A partir da alfabetização esses alunos serão capazes de modificar o rumo de suas vidas,

uma vez que, aprender ler e escrever são os principais pontos de partida para os educandos

tornarem-se leitores críticos e conscientes de seu papel na sociedade.

A INVESTIGAÇÃO

Essa pesquisa foi desenvolvida na escola Ilha de Vera Cruz localizada na zona Oeste

de São Paulo. A escola funciona em período noturno onde a grande maioria destes alunos são

pessoas de baixa renda e que precisam trabalhar para manter sua família, tendo em vista que

muitos são casados.

Nossa intenção foi de ampliar o número de alunos entrevistados para o segundo

semestre, contudo, devido a compromissos assumidos, anteriormente, pela própria instituição

da EJA só nos foi possível entrevistar cinco desses educandos.

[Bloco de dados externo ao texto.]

(** Assignments to one field. *)
Definition set_regions (x : list (string * RegionInfo)) (c : ShardCoordinator) : ShardCoordinator :=
  mkCoordinator x (shardHome c) (pending c) (rebalanceInProgress c) (entitiesPerShard c) (statsQueries c)
    (nextStatsQuery c) (refusedRegions c) (leaseState c) (acquireBuffer c) (acquireRetryTimer c)
    (stateInFlight c) (stateDirty c) (shardMapVersion c) (shardMapPublishTimer c) (roleMismatchWarned c)
    (noEligibleRegionWarned c) (offCandidatePickWarned c) (eligibleSetRecord c) (effects c).
Definition set_shardHome (x : list (Z * string)) (c : ShardCoordinator) : ShardCoordinator :=
  mkCoordinator (regions c) x (pending c) (rebalanceInProgress c) (entitiesPerShard c) (statsQueries c)
    (nextStatsQuery c) (refusedRegions c) (leaseState c) (acquireBuffer c) (acquireRetryTimer c)
    (stateInFlight c) (stateDirty c) (shardMapVersion c) (shardMapPublishTimer c) (roleMismatchWarned c)
    (noEligibleRegionWarned c) (offCandidatePickWarned c) (eligibleSetRecord c) (effects c).
Definition set_pending (x : list (Z * list GetShardHome)) (c : ShardCoordinator) : ShardCoordinator :=
  mkCoordinator (regions c) (shardHome c) x (rebalanceInProgress c) (entitiesPerShard c) (statsQueries c)
    (nextStatsQuery c) (refusedRegions c) (leaseState c) (acquireBuffer c) (acquireRetryTimer c)
    (stateInFlight c) (stateDirty c) (shardMapVersion c) (shardMapPublishTimer c) (roleMismatchWarned c)
    (noEligibleRegionWarned c) (offCandidatePickWarned c) (eligibleSetRecord c) (effects c).
Definition set_rebalanceInProgress (x : list (Z * string)) (c : ShardCoordinator) : ShardCoordinator :=
  mkCoordinator (regions c) (shardHome c) (pending c) x (entitiesPerShard c) (statsQueries c) (nextStatsQuery c)
    (refusedRegions c) (leaseState c) (acquireBuffer c) (acquireRetryTimer c) (stateInFlight c) (stateDirty c)
    (shardMapVersion c) (shardMapPublishTimer c) (roleMismatchWarned c) (noEligibleRegionWarned c)
    (offCandidatePickWarned c) (eligibleSetRecord c) (effects c).
Definition set_entitiesPerShard (x : list (Z * list string)) (c : ShardCoordinator) : ShardCoordinator :=
  mkCoordinator (regions c) (shardHome c) (pending c) (rebalanceInProgress c) x (statsQueries c)
    (nextStatsQuery c) (refusedRegions c) (leaseState c) (acquireBuffer c) (acquireRetryTimer c)
    (stateInFlight c) (stateDirty c) (shardMapVersion c) (shardMapPublishTimer c) (roleMismatchWarned c)
    (noEligibleRegionWarned c) (offCandidatePickWarned c) (eligibleSetRecord c) (effects c).
Definition set_statsQueries (x : list (Z * StatsQuery)) (c : ShardCoordinator) : ShardCoordinator :=
  mkCoordinator (regions c) (shardHome c) (pending c) (rebalanceInProgress c) (entitiesPerShard c) x
    (nextStatsQuery c) (refusedRegions c) (leaseState c) (acquireBuffer c) (acquireRetryTimer c)
    (stateInFlight c) (stateDirty c) (shardMapVersion c) (shardMapPublishTimer c) (roleMismatchWarned c)
    (noEligibleRegionWarned c) (offCandidatePickWarned c) (eligibleSetRecord c) (effects c).
Definition set_nextStatsQuery (x : Z) (c : ShardCoordinator) : ShardCoordinator :=
  mkCoordinator (regions c) (shardHome c) (pending c) (rebalanceInProgress c) (entitiesPerShard c)
    (statsQueries c) x (refusedRegions c) (leaseState c) (acquireBuffer c) (acquireRetryTimer c)
    (stateInFlight c) (stateDirty c) (shardMapVersion c) (shardMapPublishTimer c) (roleMismatchWarned c)
    (noEligibleRegionWarned c) (offCandidatePickWarned c) (eligibleSetRecord c) (effects c).
Definition set_refusedRegions (x : list string) (c : ShardCoordinator) : ShardCoordinator :=
  mkCoordinator (regions c) (shardHome c) (pending c) (rebalanceInProgress c) (entitiesPerShard c)
    (statsQueries c) (nextStatsQuery c) x (leaseState c) (acquireBuffer c) (acquireRetryTimer c)
    (stateInFlight c) (stateDirty c) (shardMapVersion c) (shardMapPublishTimer c) (roleMismatchWarned c)
    (noEligibleRegionWarned c) (offCandidatePickWarned c) (eligibleSetRecord c) (effects c).
Definition set_leaseState (x : LeaseState) (c : ShardCoordinator) : ShardCoordinator :=
  mkCoordinator (regions c) (shardHome c) (pending c) (rebalanceInProgress c) (entitiesPerShard c)
    (statsQueries c) (nextStatsQuery c) (refusedRegions c) x (acquireBuffer c) (acquireRetryTimer c)
    (stateInFlight c) (stateDirty c) (shardMapVersion c) (shardMapPublishTimer c) (roleMismatchWarned c)
    (noEligibleRegionWarned c) (offCandidatePickWarned c) (eligibleSetRecord c) (effects c).
Definition set_acquireBuffer (x : list ShardingMessage) (c : ShardCoordinator) : ShardCoordinator :=
  mkCoordinator (regions c) (shardHome c) (pending c) (rebalanceInProgress c) (entitiesPerShard c)
    (statsQueries c) (nextStatsQuery c) (refusedRegions c) (leaseState c) x (acquireRetryTimer c)
    (stateInFlight c) (stateDirty c) (shardMapVersion c) (shardMapPublishTimer c) (roleMismatchWarned c)
    (noEligibleRegionWarned c) (offCandidatePickWarned c) (eligibleSetRecord c) (effects c).
Definition set_acquireRetryTimer (x : bool) (c : ShardCoordinator) : ShardCoordinator :=
  mkCoordinator (regions c) (shardHome c) (pending c) (rebalanceInProgress c) (entitiesPerShard c)
    (statsQueries c) (nextStatsQuery c) (refusedRegions c) (leaseState c) (acquireBuffer c) x (stateInFlight c)
    (stateDirty c) (shardMapVersion c) (shardMapPublishTimer c) (roleMismatchWarned c)
    (noEligibleRegionWarned c) (offCandidatePickWarned c) (eligibleSetRecord c) (effects c).
Definition set_stateInFlight (x : bool) (c : ShardCoordinator) : ShardCoordinator :=
  mkCoordinator (regions c) (shardHome c) (pending c) (rebalanceInProgress c) (entitiesPerShard c)
    (statsQueries c) (nextStatsQuery c) (refusedRegions c) (leaseState c) (acquireBuffer c)
    (acquireRetryTimer c) x (stateDirty c) (shardMapVersion c) (shardMapPublishTimer c) (roleMismatchWarned c)
    (noEligibleRegionWarned c) (offCandidatePickWarned c) (eligibleSetRecord c) (effects c).
Definition set_stateDirty (x : bool) (c : ShardCoordinator) : ShardCoordinator :=
  mkCoordinator (regions c) (shardHome c) (pending c) (rebalanceInProgress c) (entitiesPerShard c)
    (statsQueries c) (nextStatsQuery c) (refusedRegions c) (leaseState c) (acquireBuffer c)
    (acquireRetryTimer c) (stateInFlight c) x (shardMapVersion c) (shardMapPublishTimer c)
    (roleMismatchWarned c) (noEligibleRegionWarned c) (offCandidatePickWarned c) (eligibleSetRecord c)
    (effects c).
Definition set_shardMapVersion (x : Z) (c : ShardCoordinator) : ShardCoordinator :=
  mkCoordinator (regions c) (shardHome c) (pending c) (rebalanceInProgress c) (entitiesPerShard c)
    (statsQueries c) (nextStatsQuery c) (refusedRegions c) (leaseState c) (acquireBuffer c)
    (acquireRetryTimer c) (stateInFlight c) (stateDirty c) x (shardMapPublishTimer c) (roleMismatchWarned c)
    (noEligibleRegionWarned c) (offCandidatePickWarned c) (eligibleSetRecord c) (effects c).
Definition set_shardMapPublishTimer (x : bool) (c : ShardCoordinator) : ShardCoordinator :=
  mkCoordinator (regions c) (shardHome c) (pending c) (rebalanceInProgress c) (entitiesPerShard c)
    (statsQueries c) (nextStatsQuery c) (refusedRegions c) (leaseState c) (acquireBuffer c)
    (acquireRetryTimer c) (stateInFlight c) (stateDirty c) (shardMapVersion c) x (roleMismatchWarned c)
    (noEligibleRegionWarned c) (offCandidatePickWarned c) (eligibleSetRecord c) (effects c).
Definition set_roleMismatchWarned (x : bool) (c : ShardCoordinator) : ShardCoordinator :=
  mkCoordinator (regions c) (shardHome c) (pending c) (rebalanceInProgress c) (entitiesPerShard c)
    (statsQueries c) (nextStatsQuery c) (refusedRegions c) (leaseState c) (acquireBuffer c)
    (acquireRetryTimer c) (stateInFlight c) (stateDirty c) (shardMapVersion c) (shardMapPublishTimer c) x
    (noEligibleRegionWarned c) (offCandidatePickWarned c) (eligibleSetRecord c) (effects c).
Definition set_noEligibleRegionWarned (x : bool) (c : ShardCoordinator) : ShardCoordinator :=
  mkCoordinator (regions c) (shardHome c) (pending c) (rebalanceInProgress c) (entitiesPerShard c)
    (statsQueries c) (nextStatsQuery c) (refusedRegions c) (leaseState c) (acquireBuffer c)
    (acquireRetryTimer c) (stateInFlight c) (stateDirty c) (shardMapVersion c) (shardMapPublishTimer c)
    (roleMismatchWarned c) x (offCandidatePickWarned c) (eligibleSetRecord c) (effects c).
Definition set_offCandidatePickWarned (x : list Z) (c : ShardCoordinator) : ShardCoordinator :=
  mkCoordinator (regions c) (shardHome c) (pending c) (rebalanceInProgress c) (entitiesPerShard c)
    (statsQueries c) (nextStatsQuery c) (refusedRegions c) (leaseState c) (acquireBuffer c)
    (acquireRetryTimer c) (stateInFlight c) (stateDirty c) (shardMapVersion c) (shardMapPublishTimer c)
    (roleMismatchWarned c) (noEligibleRegionWarned c) x (eligibleSetRecord c) (effects c).
Definition set_eligibleSetRecord (x : option EligibleSetRecord) (c : ShardCoordinator) : ShardCoordinator :=
  mkCoordinator (regions c) (shardHome c) (pending c) (rebalanceInProgress c) (entitiesPerShard c)
    (statsQueries c) (nextStatsQuery c) (refusedRegions c) (leaseState c) (acquireBuffer c)
    (acquireRetryTimer c) (stateInFlight c) (stateDirty c) (shardMapVersion c) (shardMapPublishTimer c)
    (roleMismatchWarned c) (noEligibleRegionWarned c) (offCandidatePickWarned c) x (effects c).
Definition set_effects (x : list Effect) (c : ShardCoordinator) : ShardCoordinator :=
  mkCoordinator (regions c) (shardHome c) (pending c) (rebalanceInProgress c) (entitiesPerShard c)
    (statsQueries c) (nextStatsQuery c) (refusedRegions c) (leaseState c) (acquireBuffer c)
    (acquireRetryTimer c) (stateInFlight c) (stateDirty c) (shardMapVersion c) (shardMapPublishTimer c)
    (roleMismatchWarned c) (noEligibleRegionWarned c) (offCandidatePickWarned c) (eligibleSetRecord c) x.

A coleta de dados deu-se por meio de entrevistas, as quais puderam ser gravadas com a

ajuda de um dos alunos da própria sala.

A autorização para as entrevistas veio por meio do coordenador e da professora da sala,

porém tal procedimento só foi possível realizar fora do período de aula.

“Vozes do EJA"

Esta pesquisa situa-se no campo dos estudos da Educação, mais especificamente no

debate sobre a Educação de Jovens e Adultos (EJA). Trata-se de uma Modalidade de Ensino

direcionada a atender aos excluídos pela sociedade e pela escola ao longo do tempo e que,

pelos mais variados motivos, não obtiveram a escolarização básica na idade considerada

apropriada.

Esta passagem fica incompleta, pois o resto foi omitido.